Another Classic Example from the History of AI

Eugene Charniak's Ph.D. thesis, Toward a Model of Children's Story Comprehension, (MIT 1972), exactly contemporary with Winograd's thesis, and from the same AI lab, contains (p. 7) the following example of reference resolution, well known at the time:
Janet and Penny went to the store to get presents for Jack. Janet said, "I will get Jack a top." "Don't get Jack a top," said Penny. "He has a top.

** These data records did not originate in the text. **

Lemma target_inv_run {Store Params : Type}
  (TrackerClient : Store -> string -> Params -> Tracker) h acts c :
  target_inv h c -> target_inv h (run TrackerClient acts c).
Proof.
  revert c. induction acts as [|a acts IH]; intros c H; simpl; [exact H|].
  apply IH, target_inv_step, H.
Qed.

(** X14: the host of a client is what [getHost] made of the address the
    client was created with, for as long as the client lives; the stored
    url and the url of every socket the client ever constructs are that
    host, a slash and a path. *)
Theorem sockets_target_endpoint {Store Params : Type}
  (TrackerClient : Store -> string -> Params -> Tracker) endpoint c0 acts :
  createClient endpoint = Return c0 ->
  let c := run TrackerClient acts c0 in
  getHost endpoint = Return (host c) /\
  (forall u, url c = Some u -> exists path, u = host c +:+ "/" +:+ path) /\
  (forall sid ws, sockets c !! sid = Some ws ->
     exists path, ws_url ws = host c +:+ "/" +:+ path).
Proof.
  intros Hc c.
  unfold createClient in Hc. destruct (getHost endpoint) as [h|] eqn:Hh;
    [|discriminate].
  injection Hc as <-.
  assert (Hinv : target_inv h c).
  { unfold c. apply target_inv_run.
    repeat split; [discriminate|constructor]. }
  destruct Hinv as (H1 & H2 & H3). rewrite H1.
  split; [reflexivity|]. split; [exact H2|].
  intros sid ws Hl. rewrite Forall_lookup in H3. apply (H3 sid ws Hl).
Qed.

Lemma sockets_target_endpoint_witness :
  let c := run sample_TrackerClient
             [Connect "app"; Host (SocketClose 0 1006); Host (TimerFired 1);
              Connect "other"]
             (initial "wss://example.com") in
  getHost "https://example.com" = Return (host c) /\
  (forall u, url c = Some u -> exists path, u = host c +:+ "/" +:+ path) /\
  (forall sid ws, sockets c !! sid = Some ws ->
     exists path, ws_url ws = host c +:+ "/" +:+ path).
Proof.
  apply (sockets_target_endpoint sample_TrackerClient "https://example.com").
  reflexivity.
Defined.

End ClientMore.

(** ** Further properties of the chat API *)

Module ChatRoomFacts.
Import ChatRoom.

Lemma join_known room s user members :
  session_user s = Some user ->
  ROOMS s !! room = Some members ->
  join room s =
  (Return tt,
   {| ROOMS := <[room := members ++ [user]]> (ROOMS s);
      session_user := Some user;
      session_room := Some room;
      calls := calls s ++
        [of_join (Chat.channel_dispatch room (Chat.ADD_MEMBER user));
         of_join (Chat.subscribe room);
         of_join Chat.addCloseListener;
         of_join (Chat.dispatch (Chat.MEMBERS room (members ++ [user])))];
      console := console s ++
        ["JOIN " +:+ room +:+ " " +:+ Chat.name user +:+ "/" +:+ Chat.id user]
   |}).
Proof.
  intros Hu Hl. unfold join, Chat.join, to_chat. simpl. rewrite Hu.
  unfold Chat.getMembers, Chat.ROOMS_get. simpl. rewrite Hl. simpl.
  rewrite ?Hu. reflexivity.
Qed.

Lemma leave_known s user members :
  session_user s = Some user ->
  ROOMS s !! key (session_room s) = Some members ->
  leave s =
  (Return tt,
   {| ROOMS := <[key (session_room s) :=
                   filter (fun u => Chat.id u <> Chat.id user) members]>
                 (ROOMS s);
      session_user := Some user;
      session_room := session_room s;
      calls := calls s ++
        [channel_dispatch (session_room s) (REMOVE_MEMBER (Chat.id user));
         unsubscribe (session_room s)];
      console := console s |}).
Proof.
  intros Hu Hl. unfold leave. rewrite Hu.
  unfold Chat.ROOMS_get, to_chat. simpl. rewrite Hl. unfold called, set_ROOMS.
  simpl. rewrite ?Hu, <- app_assoc. reflexivity.
Qed.

Lemma filter_others (uid : string) (l : list Chat.User) :
  (forall u, u ∈ l -> Chat.id u <> uid) ->
  filter (fun u => Chat.id u <> uid) l = l.
Proof.
  induction l as [|x l IH]; intros H; [reflexivity|].
  rewrite filter_cons_True by (apply H; apply list_elem_of_here).
  rewrite IH; [reflexivity|].
  intros u Hu. apply H. apply list_elem_of_further, Hu.
Qed.

(** X15: [join] of a room of the table followed by [leave] puts the table
    back as it was, provided no other member of the room has the user's
    id; both calls return; the MEMBERS message sent to the joining user
    lists the user; and the session still holds the room after [leave]. *)
Theorem join_then_leave room s user members :
  session_user s = Some user ->
  ROOMS s !! room = Some members ->
  (forall u, u ∈ members -> Chat.id u <> Chat.id user) ->
  let s1 := snd (join room s) in
  let s2 := snd (leave s1) in
  fst (join room s) = Return tt /\
  fst (leave s1) = Return tt /\
  ROOMS s1 !! room = Some (members ++ [user]) /\
  ROOMS s2 = ROOMS s /\
  session_room s2 = Some room /\
  calls s2 = calls s ++
    [of_join (Chat.channel_dispatch room (Chat.ADD_MEMBER user));
     of_join (Chat.subscribe room);
     of_join Chat.addCloseListener;
     of_join (Chat.dispatch (Chat.MEMBERS room (members ++ [user])));
     channel_dispatch (Some room) (REMOVE_MEMBER (Chat.id user));
     unsubscribe (Some room)].
Proof.
  intros Hu Hl Hothers s1 s2. subst s2 s1.
  rewrite (join_known room s user members Hu Hl). simpl.
  rewrite (leave_known _ user (members ++ [user])); simpl;
    [|reflexivity|apply lookup_insert_eq].
  repeat split.
  - apply lookup_insert_eq.
  - rewrite insert_insert_eq, filter_app, (filter_others _ _ Hothers).
    rewrite filter_cons_False by (intros H; apply H; reflexivity).
    rewrite filter_nil, app_nil_r. apply insert_id, Hl.
  - rewrite <- app_assoc. reflexivity.
Qed.

Lemma join_then_leave_witness :
  let user := {| Chat.id := "7"; Chat.name := "ann" |} in
  let s := fresh_session user in
  let s1 := snd (join "python" s) in
  let s2 := snd (leave s1) in
  fst (join "python" s) = Return tt /\
  fst (leave s1) = Return tt /\
  ROOMS s1 !! "python" = Some ([] ++ [user]) /\
  ROOMS s2 = ROOMS s /\
  session_room s2 = Some "python" /\
  calls s2 = calls s ++
    [of_join (Chat.channel_dispatch "python" (Chat.ADD_MEMBER user));
     of_join (Chat.subscribe "python");
     of_join Chat.addCloseListener;
     of_join (Chat.dispatch (Chat.MEMBERS "python" ([] ++ [user])));
     channel_dispatch (Some "python") (REMOVE_MEMBER (Chat.id user));
     unsubscribe (Some "python")].
Proof.
  apply (join_then_leave "python"
           (fresh_session {| Chat.id := "7"; Chat.name := "ann" |})
           {| Chat.id := "7"; Chat.name := "ann" |} []).
  - reflexivity.
  - reflexivity.
  - intros u Hu. inversion Hu.
Defined.

(** X16: a [leave] that returns found the session's user and the member
    array of the session's room; afterwards that room holds the members
    whose id is not the user's, in their order (every entry with the
    user's id is gone), every other room is as it was, and the session
    still holds the room. *)
Theorem leave_removes_user s s' :
  leave s = (Return tt, s') ->
  exists user members,
    session_user s = Some user /\
    ROOMS s !! key (session_room s) = Some members /\
    ROOMS s' !! key (session_room s)
      = Some (filter (fun u => Chat.id u <> Chat.id user) members) /\
    (forall u, u ∈ filter (fun u => Chat.id u <> Chat.id user) members <->
               Chat.id u <> Chat.id user /\ u ∈ members) /\
    (forall r, r <> key (session_room s) -> ROOMS s' !! r = ROOMS s !! r) /\
    session_room s' = session_room s.
Proof.
  unfold leave. destruct (session_user s) as [user|] eqn:Hu; [|discriminate].
  unfold Chat.ROOMS_get, to_chat. simpl.
  destruct (ROOMS s !! key (session_room s)) as [members|] eqn:Hl.
  - intros [= <-]. exists user, members. simpl.
    split; [reflexivity|]. split; [reflexivity|].
    split; [apply lookup_insert_eq|].
    split; [intros u; rewrite list_elem_of_filter; reflexivity|].
    split; [|reflexivity].
    intros r Hr. apply lookup_insert_ne. congruence.
  - destruct (bool_decide _); discriminate.
Qed.

Lemma leave_removes_user_witness :
  let ann := {| Chat.id := "7"; Chat.name := "ann" |} in
  let s := snd (join "ruby" (snd (join "ruby" (fresh_session ann)))) in
  exists user members,
    session_user s = Some user /\
    ROOMS s !! key (session_room s) = Some members /\
    ROOMS (snd (leave s)) !! key (session_room s)
      = Some (filter (fun u => Chat.id u <> Chat.id user) members) /\
    (forall u, u ∈ filter (fun u => Chat.id u <> Chat.id user) members <->
               Chat.id u <> Chat.id user /\ u ∈ members) /\
    (forall r, r <> key (session_room s) ->
               ROOMS (snd (leave s)) !! r = ROOMS s !! r) /\
    session_room (snd (leave s)) = session_room s.
Proof.
  apply leave_removes_user. vm_compute. reflexivity.
Defined.



(** X18: [join] does not leave the room the session is in.  After joining
    one room of the table and then another the user is listed in both and
    the session holds the second; a [leave] then removes the user from the
    second room only, and the first room still lists the user. *)
Theorem join_second_room_keeps_first r1 r2 s user m1 m2 :
  session_user s = Some user ->
  r1 <> r2 ->
  ROOMS s !! r1 = Some m1 ->
  ROOMS s !! r2 = Some m2 ->
  let s2 := snd (join r2 (snd (join r1 s))) in
  let s3 := snd (leave s2) in
  fst (join r2 (snd (join r1 s))) = Return tt /\
  session_room s2 = Some r2 /\
  ROOMS s2 !! r1 = Some (m1 ++ [user]) /\
  ROOMS s2 !! r2 = Some (m2 ++ [user]) /\
  fst (leave s2) = Return tt /\
  ROOMS s3 !! r1 = Some (m1 ++ [user]) /\
  ROOMS s3 !! r2
    = Some (filter (fun u => Chat.id u <> Chat.id user) (m2 ++ [user])) /\
  user ∈ m1 ++ [user].
Proof.
  intros Hu Hne Hl1 Hl2 s2 s3. subst s3 s2.
  rewrite (join_known r1 s user m1 Hu Hl1). cbn [fst snd].
  rewrite (join_known r2 _ user m2);
    [|reflexivity|simpl; rewrite lookup_insert_ne by congruence; exact Hl2].
  cbn [fst snd].
  rewrite (leave_known _ user (m2 ++ [user]));
    [|reflexivity|simpl; apply lookup_insert_eq].
  simpl. repeat split.
  - rewrite lookup_insert_ne by congruence. apply lookup_insert_eq.
  - apply lookup_insert_eq.
  - rewrite lookup_insert_ne by congruence.
    rewrite lookup_insert_ne by congruence. apply lookup_insert_eq.
  - apply lookup_insert_eq.
  - apply elem_of_app. right. apply list_elem_of_here.
Qed.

He will make you take it back."
I do not see any way to turn this into a reasonable WS. However it is a very interesting example, because the referent of "it" in the last sentence, is an entirely hypothetical, or perhaps one should say intensional, top; it is the top that Janet would buy.

On the same page of his thesis, Charniak states that the goal of his thesis is to elucidate the problem ``How do we incorporate common sense knowledge into the process of understanding natural language'' (underlined). That was before Charniak abandoned commonsense reasoning and knowledge representation in favor of statistics (see Charniak's discussion in the preface to his book Statistical Language Learning, 1993).